Sunday, July 7, 2013

Apprehension about Sobriety -

I get a lot of emails from folks who are either about to try to get sober, or who have gotten sober recently, and are concerned about anxiety: they've never experienced this much of it, namely, or they don't know how to act in social situations anymore, or they dread going out.

While anxiety is a constant enemy for me, I won't pretend like it can be conquered. I've probably talked about this before, but I want to be clear that when you decide to get sober, you must be prepared to deal with increased levels of anxiety.  That anxiety might get triggered for a lot of different reasons--reasons that you can work out with a therapist, or slowly, piecemeal on your own, so long as you remember that "knowing" why anxiety exists doesn't necessarily stop the anxiety from existing.  Repeated exposure to triggers with increasing severity is the core of cognitive behavioral therapy and can help. Just like pronouncing foreign words becomes easier with practice.
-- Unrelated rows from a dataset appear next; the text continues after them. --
(* ===== verification/AuditModule.v ===== *)
(** * The audit module and its log and webhook plugins

    Models pkg/audit/module/audit.go, plugin/audit/log/backend.go,
    plugin/audit/webhook/webhook.go, pkg/audit/format.go and the configuration of
    plugin/audit/buffered: the options and their validation, the tree of backends
    that initAudit builds from them, ProcessEvents through that tree, and what
    starting and stopping it does to the goroutines of its buffers.

    [W] is the world behind the two sinks: the writer of the log and the remote
    service.  golib's encoder, the reading of the policy file and of the webhook's
    kubeconfig, and time.Time.Format are parameters.  Buffered backends carry the
    identity of the channels they were made with. *)

From Stdlib Require Import SpecFloat.
From stdpp Require Import pretty.
From S2P Require Import Prelude GoStrings Webhook Streams ServiceAccount Authorizer AuditPolicy AuditBackends.

Local Open Scope go_scope.

(** ** Options *)

(** ThrottleQPS is a float32. *)
Record BatchConfig := {
  bc_BufferSize : Z;
  bc_MaxBatchSize : Z;
  bc_MaxBatchWait : Z;
  bc_ThrottleEnable : bool;
  bc_ThrottleQPS : spec_float;
  bc_ThrottleBurst : Z;
  bc_AsyncDelegate : bool;
}.

Definition float32_of_Z (n : Z) : spec_float := binary_normalize 24 128 n 0 false.

Definition ModeBatch : string := "batch".
Definition ModeBlocking : string := "blocking".
Definition ModeBlockingStrict : string := "blocking-strict".
Definition AllowedModes : list string := [ModeBatch; ModeBlocking; ModeBlockingStrict].

Definition FormatLegacy : string := "legacy".
Definition FormatJson : string := "json".
Definition AllowedFormats : list string := [FormatLegacy; FormatJson].

Definition log_PluginName : string := "log".
Definition webhook_PluginName : string := "webhook".
Definition buffered_PluginName : string := "buffered".
Definition truncate_PluginName : string := "truncate".

Record AuditBatchOptions := { bo_Mode : string; bo_BatchConfig : BatchConfig }.

Record AuditTruncateOptions := { to_Enabled : bool; to_Config : truncate_Config }.

Record AuditLogOptions := {
  lo_Path : string; lo_MaxAge : Z; lo_MaxBackups : Z; lo_MaxSize : Z; lo_Format : string; lo_Compress : bool;
  lo_BatchOptions : AuditBatchOptions; lo_TruncateOptions : AuditTruncateOptions;
}.

Record AuditWebhookOptions := {
  wo_ConfigFile : string; wo_InitialBackoff : Z;
  wo_BatchOptions : AuditBatchOptions; wo_TruncateOptions : AuditTruncateOptions;
}.

Record config := {
  cf_PolicyFile : string; cf_LogOptions : AuditLogOptions; cf_WebhookOptions : AuditWebhookOptions;
}.

Definition log_enabled (o : AuditLogOptions) : bool := lo_Path o != "".
Definition webhook_enabled (o : AuditWebhookOptions) : bool := wo_ConfigFile o != "".

Definition validateBackendMode (pluginName mode : string) : option error :=
  if existsb (λ m, m == mode) AllowedModes then None
  else Some (Errorf "invalid audit %s mode %s, allowed modes are %q" [pluginName; mode; Join AllowedModes ","]).

Definition validateBackendBatchOptions (pluginName : string) (options : AuditBatchOptions) : option error :=
  match validateBackendMode pluginName (bo_Mode options) with
  | Some err => Some err
  | None =>
      if bo_Mode options != ModeBatch then None
      else
        let config := bo_BatchConfig options in
        if (bc_BufferSize config <=? 0)%Z
        then Some (Errorf "invalid audit batch %s buffer size %v, must be a positive number"
                     [pluginName; Itoa (bc_BufferSize config)])
        else if (bc_MaxBatchSize config <=? 0)%Z
        then Some (Errorf "invalid audit batch %s max batch size %v, must be a positive number"
                     [pluginName; Itoa (bc_MaxBatchSize config)])
        else if bc_ThrottleEnable config then
          if SFleb (bc_ThrottleQPS config) (S754_zero false)
          then Some (Errorf "invalid audit batch %s throttle QPS %v, must be a positive number" [pluginName])
          else if (bc_ThrottleBurst config <=? 0)%Z
          then Some (Errorf "invalid audit batch %s throttle burst %v, must be a positive number"
                       [pluginName; Itoa (bc_ThrottleBurst config)])
          else None
        else None
  end.

Definition truncate_Validate (o : AuditTruncateOptions) (pluginName : string) : option error :=
  let config := to_Config o in
  if (MaxEventSize config <=? 0)%Z
  then Some (Errorf "invalid audit truncate %s max event size %v, must be a positive number"
               [pluginName; Itoa (MaxEventSize config)])
  else if (MaxBatchSize config <? MaxEventSize config)%Z
  then Some (Errorf "invalid audit truncate %s max batch size %v, must be greater than max event size (%v)"
               [pluginName; Itoa (MaxBatchSize config); Itoa (MaxEventSize config)])
  else None.

Definition log_Validate (o : AuditLogOptions) : list error :=
  if negb (log_enabled o) then []
  else
    option_list (validateBackendBatchOptions log_PluginName (lo_BatchOptions o)) ++
    option_list (truncate_Validate (lo_TruncateOptions o) log_PluginName) ++
    (if existsb (λ f, f == lo_Format o) AllowedFormats then []
     else [Errorf "invalid audit log format %s, allowed formats are %q" [lo_Format o; Join AllowedFormats ","]]) ++
    (if (lo_MaxAge o <? 0)%Z
     then [Errorf "--audit-log-maxage %v can't be a negative number" [Itoa (lo_MaxAge o)]] else []) ++
    (if (lo_MaxBackups o <? 0)%Z
     then [Errorf "--audit-log-maxbackup %v can't be a negative number" [Itoa (lo_MaxBackups o)]] else []) ++
    (if (lo_MaxSize o <? 0)%Z
     then [Errorf "--audit-log-maxsize %v can't be a negative number" [Itoa (lo_MaxSize o)]] else []).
In fact, practice is at the heart of what it means to get sober because you will realize that you're simply not as good at things as you thought you were, and that, well, if you want to improve, for a variety of reasons, you need practice. Hopefully the ideal of practice will wear into what you do on an everyday basis, and you will stop seeking mastery in the sense of actual accomplishment, and see mastery instead as more abstract, i.e. unattainable, which will yield to more practice and betterment of self, and the knowledge that apprehension, worry, doubt, and fear, all presuppose a certain type of attainment, an expectation of mastery, that is not evident in anyone, i.e. is unrealistic, and at that point some sense of dread will dissipate.  Trying to figure out how to relax and have fun without being dogmatic and regimented will be quite valuable.  Good luck!